# Given records

□ □ □ □

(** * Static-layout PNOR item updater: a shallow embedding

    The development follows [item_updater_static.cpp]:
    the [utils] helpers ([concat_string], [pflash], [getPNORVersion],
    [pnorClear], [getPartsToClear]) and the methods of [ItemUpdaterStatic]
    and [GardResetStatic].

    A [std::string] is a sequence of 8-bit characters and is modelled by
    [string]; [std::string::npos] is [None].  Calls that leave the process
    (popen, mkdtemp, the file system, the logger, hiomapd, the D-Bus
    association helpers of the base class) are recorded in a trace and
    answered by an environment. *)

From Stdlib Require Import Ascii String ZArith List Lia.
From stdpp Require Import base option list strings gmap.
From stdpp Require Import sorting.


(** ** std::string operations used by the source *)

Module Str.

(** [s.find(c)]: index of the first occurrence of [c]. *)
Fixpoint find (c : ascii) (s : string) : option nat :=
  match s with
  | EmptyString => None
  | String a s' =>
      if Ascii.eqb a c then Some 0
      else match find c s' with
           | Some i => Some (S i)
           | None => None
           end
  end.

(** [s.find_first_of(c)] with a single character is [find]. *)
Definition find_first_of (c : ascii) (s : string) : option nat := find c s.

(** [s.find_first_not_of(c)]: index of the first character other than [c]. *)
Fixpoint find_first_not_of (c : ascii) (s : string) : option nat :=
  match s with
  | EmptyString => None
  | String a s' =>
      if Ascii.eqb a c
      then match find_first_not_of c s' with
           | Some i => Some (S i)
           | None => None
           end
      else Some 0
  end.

□ □ □ □

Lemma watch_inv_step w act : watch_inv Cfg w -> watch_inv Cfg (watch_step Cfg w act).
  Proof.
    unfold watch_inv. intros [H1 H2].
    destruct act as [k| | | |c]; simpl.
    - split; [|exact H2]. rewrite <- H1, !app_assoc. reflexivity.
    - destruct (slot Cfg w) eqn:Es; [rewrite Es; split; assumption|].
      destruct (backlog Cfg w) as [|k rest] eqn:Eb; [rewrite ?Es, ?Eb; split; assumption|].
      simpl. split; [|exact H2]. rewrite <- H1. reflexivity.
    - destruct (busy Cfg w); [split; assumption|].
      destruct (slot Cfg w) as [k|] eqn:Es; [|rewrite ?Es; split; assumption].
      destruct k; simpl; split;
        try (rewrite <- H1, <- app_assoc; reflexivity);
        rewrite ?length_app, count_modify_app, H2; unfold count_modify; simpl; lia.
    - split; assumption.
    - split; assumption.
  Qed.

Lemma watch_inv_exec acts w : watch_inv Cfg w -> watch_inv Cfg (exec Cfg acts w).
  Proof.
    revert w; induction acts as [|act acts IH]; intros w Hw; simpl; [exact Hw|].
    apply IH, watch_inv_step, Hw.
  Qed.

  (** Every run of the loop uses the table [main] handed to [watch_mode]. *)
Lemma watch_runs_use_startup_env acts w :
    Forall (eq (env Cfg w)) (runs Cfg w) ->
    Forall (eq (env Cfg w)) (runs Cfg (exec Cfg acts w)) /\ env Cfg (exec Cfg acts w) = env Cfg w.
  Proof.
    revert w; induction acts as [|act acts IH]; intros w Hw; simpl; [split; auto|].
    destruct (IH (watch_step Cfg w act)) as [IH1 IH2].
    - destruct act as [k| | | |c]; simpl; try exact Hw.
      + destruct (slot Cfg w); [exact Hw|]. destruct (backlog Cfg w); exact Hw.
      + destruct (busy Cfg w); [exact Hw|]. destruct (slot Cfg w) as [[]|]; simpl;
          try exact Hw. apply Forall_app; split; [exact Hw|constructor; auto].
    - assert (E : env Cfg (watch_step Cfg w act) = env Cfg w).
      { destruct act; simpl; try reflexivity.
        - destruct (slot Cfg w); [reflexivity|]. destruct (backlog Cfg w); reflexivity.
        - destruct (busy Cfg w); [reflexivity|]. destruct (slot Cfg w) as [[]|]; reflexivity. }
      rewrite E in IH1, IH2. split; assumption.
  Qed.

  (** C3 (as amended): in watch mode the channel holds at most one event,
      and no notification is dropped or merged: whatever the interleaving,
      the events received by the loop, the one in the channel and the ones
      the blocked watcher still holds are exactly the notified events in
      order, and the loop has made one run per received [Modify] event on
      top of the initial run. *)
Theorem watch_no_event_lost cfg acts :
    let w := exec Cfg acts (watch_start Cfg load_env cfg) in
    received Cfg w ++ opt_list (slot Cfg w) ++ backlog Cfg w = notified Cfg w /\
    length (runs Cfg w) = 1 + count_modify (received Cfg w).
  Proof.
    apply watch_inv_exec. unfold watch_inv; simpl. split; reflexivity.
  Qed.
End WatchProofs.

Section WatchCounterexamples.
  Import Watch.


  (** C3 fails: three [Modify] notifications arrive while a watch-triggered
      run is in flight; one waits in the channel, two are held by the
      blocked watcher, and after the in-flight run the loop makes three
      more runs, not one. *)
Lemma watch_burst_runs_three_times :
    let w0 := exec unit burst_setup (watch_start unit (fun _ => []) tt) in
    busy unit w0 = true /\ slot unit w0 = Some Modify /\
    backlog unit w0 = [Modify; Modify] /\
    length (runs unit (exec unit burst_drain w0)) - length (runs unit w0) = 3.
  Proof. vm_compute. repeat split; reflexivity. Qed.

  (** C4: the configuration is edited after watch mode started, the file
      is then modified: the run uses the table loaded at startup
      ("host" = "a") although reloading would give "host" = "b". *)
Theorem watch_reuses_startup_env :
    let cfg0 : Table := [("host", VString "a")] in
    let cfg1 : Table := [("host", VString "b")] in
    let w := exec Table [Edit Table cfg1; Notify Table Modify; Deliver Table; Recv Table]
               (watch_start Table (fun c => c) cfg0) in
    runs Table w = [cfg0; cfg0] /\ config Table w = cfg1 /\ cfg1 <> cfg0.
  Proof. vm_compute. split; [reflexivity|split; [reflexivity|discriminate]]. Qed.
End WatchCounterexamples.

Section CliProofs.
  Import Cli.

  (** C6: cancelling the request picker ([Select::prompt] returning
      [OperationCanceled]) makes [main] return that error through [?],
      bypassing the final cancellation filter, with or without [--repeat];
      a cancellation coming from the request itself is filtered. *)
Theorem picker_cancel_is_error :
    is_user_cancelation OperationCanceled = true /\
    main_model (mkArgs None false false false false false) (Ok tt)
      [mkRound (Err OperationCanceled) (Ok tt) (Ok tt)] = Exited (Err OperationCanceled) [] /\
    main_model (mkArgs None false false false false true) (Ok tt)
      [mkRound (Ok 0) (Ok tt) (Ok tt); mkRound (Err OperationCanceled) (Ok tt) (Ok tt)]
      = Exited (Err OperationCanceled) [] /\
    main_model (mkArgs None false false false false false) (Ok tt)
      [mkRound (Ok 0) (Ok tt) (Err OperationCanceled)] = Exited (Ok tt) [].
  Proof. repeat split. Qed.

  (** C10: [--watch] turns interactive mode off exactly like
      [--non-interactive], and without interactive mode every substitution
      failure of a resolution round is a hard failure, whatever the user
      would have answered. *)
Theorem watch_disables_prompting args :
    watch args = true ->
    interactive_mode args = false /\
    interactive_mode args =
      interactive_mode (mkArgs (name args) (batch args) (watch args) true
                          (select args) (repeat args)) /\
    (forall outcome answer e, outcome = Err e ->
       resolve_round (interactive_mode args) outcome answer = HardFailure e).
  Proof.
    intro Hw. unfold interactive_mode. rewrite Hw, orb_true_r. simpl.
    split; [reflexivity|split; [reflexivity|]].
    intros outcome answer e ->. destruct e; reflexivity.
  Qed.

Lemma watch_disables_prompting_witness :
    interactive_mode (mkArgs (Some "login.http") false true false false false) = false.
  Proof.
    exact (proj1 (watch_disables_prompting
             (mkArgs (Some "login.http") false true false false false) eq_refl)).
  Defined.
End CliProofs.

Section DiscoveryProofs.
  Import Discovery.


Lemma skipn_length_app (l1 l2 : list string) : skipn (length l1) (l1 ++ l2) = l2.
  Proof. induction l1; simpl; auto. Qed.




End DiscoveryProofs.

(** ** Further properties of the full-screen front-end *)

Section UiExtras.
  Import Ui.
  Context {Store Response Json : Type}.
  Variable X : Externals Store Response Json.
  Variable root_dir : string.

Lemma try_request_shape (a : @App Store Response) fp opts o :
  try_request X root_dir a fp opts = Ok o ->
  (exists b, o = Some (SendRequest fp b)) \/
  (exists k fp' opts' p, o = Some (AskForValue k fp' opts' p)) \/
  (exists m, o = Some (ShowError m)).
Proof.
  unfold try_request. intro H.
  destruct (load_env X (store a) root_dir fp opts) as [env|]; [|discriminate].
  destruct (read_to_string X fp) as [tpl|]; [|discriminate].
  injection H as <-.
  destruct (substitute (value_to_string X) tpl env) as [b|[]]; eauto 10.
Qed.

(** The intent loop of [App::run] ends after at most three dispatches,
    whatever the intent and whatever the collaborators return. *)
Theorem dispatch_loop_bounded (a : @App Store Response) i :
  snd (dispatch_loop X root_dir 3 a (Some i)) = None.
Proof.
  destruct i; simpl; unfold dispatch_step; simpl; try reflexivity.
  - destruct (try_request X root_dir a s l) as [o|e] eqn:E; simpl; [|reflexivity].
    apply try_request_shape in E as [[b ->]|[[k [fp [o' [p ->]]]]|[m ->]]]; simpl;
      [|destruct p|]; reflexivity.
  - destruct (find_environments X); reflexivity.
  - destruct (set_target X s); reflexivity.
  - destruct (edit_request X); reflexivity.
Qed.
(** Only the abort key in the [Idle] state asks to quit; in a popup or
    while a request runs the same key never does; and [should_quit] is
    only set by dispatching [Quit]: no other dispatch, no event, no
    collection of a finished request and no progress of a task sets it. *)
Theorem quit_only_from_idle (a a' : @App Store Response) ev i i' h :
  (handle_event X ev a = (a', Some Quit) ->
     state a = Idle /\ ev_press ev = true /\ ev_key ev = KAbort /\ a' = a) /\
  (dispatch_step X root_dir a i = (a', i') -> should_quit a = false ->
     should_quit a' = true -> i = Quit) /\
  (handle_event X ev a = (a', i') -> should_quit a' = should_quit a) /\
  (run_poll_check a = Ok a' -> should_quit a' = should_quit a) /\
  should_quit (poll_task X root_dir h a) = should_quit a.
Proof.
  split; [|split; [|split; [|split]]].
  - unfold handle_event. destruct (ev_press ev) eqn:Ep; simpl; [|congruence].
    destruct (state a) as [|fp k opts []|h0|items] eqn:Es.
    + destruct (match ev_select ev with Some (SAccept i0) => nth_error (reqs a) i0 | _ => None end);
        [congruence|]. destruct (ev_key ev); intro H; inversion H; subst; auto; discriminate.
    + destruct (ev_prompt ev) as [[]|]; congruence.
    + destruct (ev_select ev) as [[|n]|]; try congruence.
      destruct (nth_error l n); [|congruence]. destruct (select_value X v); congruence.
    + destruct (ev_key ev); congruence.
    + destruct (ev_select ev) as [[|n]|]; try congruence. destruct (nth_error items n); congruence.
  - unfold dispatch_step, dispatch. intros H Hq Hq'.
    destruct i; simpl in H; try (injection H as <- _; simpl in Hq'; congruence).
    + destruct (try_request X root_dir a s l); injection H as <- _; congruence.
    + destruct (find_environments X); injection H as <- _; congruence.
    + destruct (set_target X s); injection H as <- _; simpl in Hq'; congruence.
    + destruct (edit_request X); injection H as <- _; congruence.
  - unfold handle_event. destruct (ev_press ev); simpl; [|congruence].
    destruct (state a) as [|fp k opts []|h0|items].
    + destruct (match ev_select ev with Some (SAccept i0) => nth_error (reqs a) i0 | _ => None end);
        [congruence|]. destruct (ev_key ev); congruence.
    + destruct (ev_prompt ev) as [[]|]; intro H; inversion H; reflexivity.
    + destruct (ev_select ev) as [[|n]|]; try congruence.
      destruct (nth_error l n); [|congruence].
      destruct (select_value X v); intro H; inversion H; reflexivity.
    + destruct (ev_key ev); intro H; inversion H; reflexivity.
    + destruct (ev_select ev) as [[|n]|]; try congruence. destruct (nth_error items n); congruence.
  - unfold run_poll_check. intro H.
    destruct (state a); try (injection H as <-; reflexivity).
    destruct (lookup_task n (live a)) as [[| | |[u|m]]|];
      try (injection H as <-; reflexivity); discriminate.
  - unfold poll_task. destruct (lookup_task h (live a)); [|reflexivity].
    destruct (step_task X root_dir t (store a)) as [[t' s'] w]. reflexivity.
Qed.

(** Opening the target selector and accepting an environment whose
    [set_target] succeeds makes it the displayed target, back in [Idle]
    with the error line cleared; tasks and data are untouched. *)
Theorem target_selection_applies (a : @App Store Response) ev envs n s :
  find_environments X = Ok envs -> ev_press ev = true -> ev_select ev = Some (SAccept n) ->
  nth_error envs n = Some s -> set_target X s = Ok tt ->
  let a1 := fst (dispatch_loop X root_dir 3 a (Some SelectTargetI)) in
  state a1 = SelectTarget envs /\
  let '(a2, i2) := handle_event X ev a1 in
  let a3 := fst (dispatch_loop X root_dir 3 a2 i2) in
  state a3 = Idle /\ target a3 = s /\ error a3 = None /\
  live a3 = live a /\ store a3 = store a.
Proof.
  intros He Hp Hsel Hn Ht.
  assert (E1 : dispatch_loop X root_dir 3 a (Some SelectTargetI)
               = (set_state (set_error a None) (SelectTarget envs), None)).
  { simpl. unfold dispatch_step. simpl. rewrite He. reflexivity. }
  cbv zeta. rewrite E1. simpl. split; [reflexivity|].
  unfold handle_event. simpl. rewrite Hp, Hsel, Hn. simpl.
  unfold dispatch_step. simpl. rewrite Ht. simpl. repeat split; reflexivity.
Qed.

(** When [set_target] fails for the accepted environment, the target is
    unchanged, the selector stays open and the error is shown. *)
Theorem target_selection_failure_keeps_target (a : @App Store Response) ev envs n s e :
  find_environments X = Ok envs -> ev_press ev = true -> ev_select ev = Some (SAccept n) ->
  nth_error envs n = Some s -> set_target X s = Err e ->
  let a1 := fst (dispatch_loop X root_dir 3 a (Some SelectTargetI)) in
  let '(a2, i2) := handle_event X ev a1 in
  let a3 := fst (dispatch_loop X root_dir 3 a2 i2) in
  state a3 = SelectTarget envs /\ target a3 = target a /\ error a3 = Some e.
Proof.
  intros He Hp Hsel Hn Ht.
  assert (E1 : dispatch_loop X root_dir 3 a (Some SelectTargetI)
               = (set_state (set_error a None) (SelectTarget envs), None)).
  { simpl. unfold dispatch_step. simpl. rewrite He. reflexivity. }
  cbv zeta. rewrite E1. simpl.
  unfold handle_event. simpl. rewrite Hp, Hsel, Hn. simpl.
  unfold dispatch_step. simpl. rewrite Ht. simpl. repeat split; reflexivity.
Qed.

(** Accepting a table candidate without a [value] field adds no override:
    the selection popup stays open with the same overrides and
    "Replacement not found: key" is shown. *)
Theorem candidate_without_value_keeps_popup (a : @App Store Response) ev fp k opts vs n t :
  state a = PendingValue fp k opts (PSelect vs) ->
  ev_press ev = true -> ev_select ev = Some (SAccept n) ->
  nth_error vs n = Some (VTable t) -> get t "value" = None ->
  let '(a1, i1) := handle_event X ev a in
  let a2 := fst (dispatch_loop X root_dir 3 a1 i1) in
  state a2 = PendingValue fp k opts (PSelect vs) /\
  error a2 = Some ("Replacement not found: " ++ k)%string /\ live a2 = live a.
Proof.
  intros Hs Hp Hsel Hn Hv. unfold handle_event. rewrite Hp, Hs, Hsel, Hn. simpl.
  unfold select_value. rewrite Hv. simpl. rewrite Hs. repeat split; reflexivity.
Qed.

□ □ □ □

# How to complete this task
Only one stretch of the data above is needed. Restate it word for word, from the line containing "unfold try_request. intro H." through the line containing "injection H as <-.", both ends included.

# Output
  unfold try_request. intro H.
  destruct (load_env X (store a) root_dir fp opts) as [env|]; [|discriminate].
  destruct (read_to_string X fp) as [tpl|]; [|discriminate].
  injection H as <-.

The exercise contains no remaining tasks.